__Your objective__:
Find the string "ZArith" in the records. Copy every line it appears in.
================================
(** * Transaction canonical encoding and signer indexing (flow-go-sdk)

    A shallow embedding of [transaction.go]: the signer list and signer map,
    the two signature sequences and their re-indexing, the three canonical
    forms, their RLP serialization and [DecodeTransaction]; with them
    [Transaction.Argument] and [TransactionStatus.String], the two encodings
    of an event ([event.go]) and the identifier generator of the test
    entities ([test/entities.go]).

    Conventions.
    - Go's [int], [uint] and [uint64] are 64-bit; they are modelled as [Z]
      with the conversions between them written out ([to_uint], [to_int]).
    - [[]byte] is [list byte]; a nil slice and an empty slice are both [[]].
    - A method with a pointer receiver that mutates the transaction returns
      the updated transaction.
    - A Go run-time panic is the [Panic] outcome, distinct from a returned
      [error]. *)

From Stdlib Require Import ZArith Lia List Bool.
From Stdlib Require Strings.Byte.
From Stdlib Require Strings.String.
From stdpp Require Import base tactics option list countable gmap sets.

Import ListNotations.
Import String.StringSyntax.
Local Open Scope Z_scope.
Delimit Scope string_scope with string.

(** ** Bytes and machine integers *)

Abbreviation byte := Init.Byte.byte.

Definition b2z (b : byte) : Z := Z.of_N (Byte.to_N b).

Definition z2b (z : Z) : byte :=
  match Byte.of_N (Z.to_N (z mod 256)) with
  | Some b => b
  | None => Byte.x00
  end.

Definition len {A} (l : list A) : Z := Z.of_nat (length l).

Definition two64 : Z := 2 ^ 64.
Definition two63 : Z := 2 ^ 63.

(** [uint(x)] / [uint64(x)] applied to an [int]. *)
Definition to_uint (x : Z) : Z := x mod two64.

(** [int(x)] applied to a [uint] / [uint64]. *)
Definition to_int (x : Z) : Z := if x <? two63 then x else x - two64.

Definition is_uint64 (x : Z) : bool := (0 <=? x) && (x <? two64).
Definition is_int (x : Z) : bool := (- two63 <=? x) && (x <? two63).

#[global] Instance byte_eq_dec : EqDecision byte := Byte.byte_eq_dec.
(** * Pivot / change-point signal engine of [pvtlevels_signals.py]

    A shallow embedding of [checkhl], [pivot], [detect_change_points],
    [generate_signals] and [get_pvt_signals], and the properties of the
    structural signal engine proved about it.

    Modelling choices.
    - Prices and oscillator values are binary64 floats ([PrimFloat.float]);
      [np.nan] is [nan], [np.isnan] is [is_nan], and the comparisons are the
      IEEE ones (every comparison with NaN is false).
    - Python integers are [Z].  Positions inside a sequence are [nat] once they
      are known to be in range.
    - A raised exception is the [Raise] outcome of the [res] monad.
    - A table is the list of its rows, each with its index label; index labels
      are integers (a [RangeIndex] after [reset_index], or the nanosecond
      count of a timestamp).  Positional access ([iloc]) goes by the place in
      the list, access by label ([at], the join on the index) by the label.
    - The segmentation routine of the ruptures package is a parameter of the
      engine. *)

From Stdlib Require Import ZArith Floats String Bool Lia.
From stdpp Require Import base tactics option list numbers strings.

Local Open Scope string_scope.
Local Open Scope Z_scope.

(** ** Exceptions *)

Inductive exn : Type :=
  | IndexError
  | ValueError
  | BadSegmentationParameters.

Inductive res (A : Type) : Type :=
  | Ok (a : A)
  | Raise (e : exn).

Arguments Ok {A} a.
Arguments Raise {A} e.

Definition bind {A B : Type} (m : res A) (k : A -> res B) : res B :=
  match m with
  | Ok a => k a
  | Raise e => Raise e
  end.

Notation "'let!' x ':=' m 'in' k" := (bind m (fun x => k))
  (at level 10, x name, m at level 100, k at level 200, only parsing).

(** [for x in xs: s = body(s, x)], stopping at the first exception. *)
Fixpoint for_each {A S : Type} (body : S -> A -> res S) (xs : list A) (s : S) : res S :=
  match xs with
  | [] => Ok s
  | x :: xs' => let! s' := body s x in for_each body xs' s'
  end.

(** ** Python sequence operations *)

Module Py.

(** [len(l)] *)
Definition len {A : Type} (l : list A) : Z := Z.of_nat (length l).

(** [range(a, b)] *)
Definition range (a b : Z) : list Z := seqZ a (b - a).

(** A slice bound: a negative bound counts from the end, and the result is
    clamped into [0, len]. *)
Definition bound (n k : Z) : Z :=
  if k <? 0 then Z.max 0 (k + n) else Z.min k n.

(** [l[lo:hi]], also [s.iloc[lo:hi].values] *)
Definition slice {A : Type} (l : list A) (lo hi : Z) : list A :=
  let a := bound (len l) lo in
  let b := bound (len l) hi in
  take (Z.to_nat (b - a)) (drop (Z.to_nat a) l).

(** The position a scalar subscript [k] refers to: negative subscripts count
    from the end, anything outside the sequence is an [IndexError]. *)
Definition position (n k : Z) : res nat :=
  let k' := if k <? 0 then k + n else k in
  if (0 <=? k') && (k' <? n) then Ok (Z.to_nat k') else Raise IndexError.

(** [l[k]], also [s.iloc[k]] *)
Definition item {A : Type} (l : list A) (k : Z) : res A :=
  let! p := position (len l) k in
  match l !! p with
  | Some x => Ok x
  | None => Raise IndexError
  end.

(** [l[k] = v], also [df.iloc[k, col] = v] *)
Definition setitem {A : Type} (l : list A) (k : Z) (v : A) : res (list A) :=
  let! p := position (len l) k in
  Ok (<[p := v]> l).

(** [all(p(x) for x in l)] *)
Definition all {A : Type} (p : A -> bool) (l : list A) : bool := forallb p l.

(** [sum(l)] of integers *)
Definition sum (l : list Z) : Z := foldr Z.add 0 l.

End Py.

(** ** Float comparisons as Python writes them *)

Definition fge (a b : float) : bool := PrimFloat.leb b a.   (* a >= b *)
Definition fgt (a b : float) : bool := PrimFloat.ltb b a.   (* a > b *)
Definition fle (a b : float) : bool := PrimFloat.leb a b.   (* a <= b *)
Definition flt (a b : float) : bool := PrimFloat.ltb a b.   (* a < b *)

(** ** Pivot detection *)

Definition checkhl (data_back data_forward : list float) (hl : string) : res bool :=
  let! ref := Py.item data_back (-1) in
  if String.eqb hl "high" then
    Ok (Py.all (fun x => fge ref x) (Py.slice data_back 0 (-1))
        && Py.all (fun x => fgt ref x) data_forward)
  else if String.eqb hl "low" then
    Ok (Py.all (fun x => fle ref x) (Py.slice data_back 0 (-1))
        && Py.all (fun x => flt ref x) data_forward)
  else Ok false.

(** One iteration of the loop of [pivot]. *)
Definition pivot_step (osc : list float) (LBL LBR : Z) (highlow : string)
    (pivots : list float) (i : Z) : res (list float) :=
  let left := Py.slice osc (i - LBL) (i + 1) in
  let right := Py.slice osc (i + 1) (i + LBR + 1) in
  let! b := checkhl left right highlow in
  if b then
    let! v := Py.item osc i in
    Py.setitem pivots i v
  else Ok pivots.

Definition pivot (osc : list float) (LBL LBR : Z) (highlow : string) : res (list float) :=
  let pivots := replicate (length osc) nan in
  for_each (pivot_step osc LBL LBR highlow) (Py.range LBL (Py.len osc - LBR)) pivots.

(** [not np.isnan(p.iloc[i])]: position [i] of a pivot sequence holds a mark. *)
Definition marked (p : list float) (i : nat) : Prop :=
  exists v, p !! i = Some v /\ is_nan v = false.

(** The window condition of the pivot rule at position [i], with [ge] the
    comparison against the [left] elements before [i] and [gt] the comparison
    against the [right] elements after [i]. *)
Definition window_ok (ge gt : float -> float -> bool)
    (osc : list float) (left right : Z) (i : nat) : Prop :=
  left <= Z.of_nat i < Py.len osc - right /\
  exists ref, osc !! i = Some ref /\
    (forall j x, Z.of_nat i - left <= Z.of_nat j < Z.of_nat i ->
                 osc !! j = Some x -> ge ref x = true) /\
    (forall j x, Z.of_nat i < Z.of_nat j <= Z.of_nat i + right ->
                 osc !! j = Some x -> gt ref x = true).

(** ** The signal frame *)

(** One bar of the input of [generate_signals]: the index label with the price
    and the oscillator value it carries.  [price_data] and [oscillator] are
    two Series on one index (in [get_pvt_signals] the second is a copy of the
    first), so they are given together, row by row. *)
Record bar : Type := Bar {
  label : Z;
  price_value : float;
  osc_value : float
}.

(** A row of the DataFrame [signals]. *)
Record SignalRow : Type := {
  price : float;
  osc : float;
  pvtHigh : float;
  pvtLow : float;
  change_point : Z;
  buy_signal : bool;
  sell_signal : bool;
  signal : string
}.

(** A frame is the list of its rows, each with its index label. *)
Abbreviation SignalFrame := (list (Z * SignalRow)).
(** * The task orchestrator of make-it-heavy-js

    A shallow embedding of [TaskOrchestrator] (src/orchestrator.ts, and the
    second copy of the class kept in src/make_it_heavy.ts) together with the
    properties of decomposition, dispatch, progress tracking and aggregation.

    Conventions of the embedding:
    - a JavaScript [number] that the code uses as an integer (agent count,
      slot id, timeout in seconds) is a [Z]; [execution_time], which is a
      quotient of milliseconds by 1000, is a [Q];
    - a [Map<number, string>] is a [gmap Z string]; Map objects live in a
      store and are named by their location, so that aliasing is visible;
    - the store also records every [Map.set] and every start of an agent,
      in the order of execution;
    - an [await] on an agent is modelled at its settlement: the question and
      the synthesis agent settle with a [reply] given by the [world]; the
      agents of the slots and the timers settle through a schedule of
      [event]s, one macrotask each, in the order the event loop runs them;
      the callbacks that an earlier call has left behind are macrotasks of
      their own;
    - a rejection carries an [Error] whose [message] is a string;
    - the configuration has the fields and the types that [AppConfig]
      declares;
    - [console] output is not modelled. *)

From Stdlib Require Import ZArith QArith String Ascii List Lia.
From stdpp Require Import base option list gmap strings pretty.
From Stdlib Require Import Qround.

Local Open Scope string_scope.
Local Open Scope list_scope.
Local Open Scope Z_scope.

(** ** Strings and arrays of the JavaScript runtime *)

Module JS.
================================
__Solution to this exercise__:
From Stdlib Require Import ZArith Lia List Bool.
From Stdlib Require Import ZArith Floats String Bool Lia.
From Stdlib Require Import ZArith QArith String Ascii List Lia.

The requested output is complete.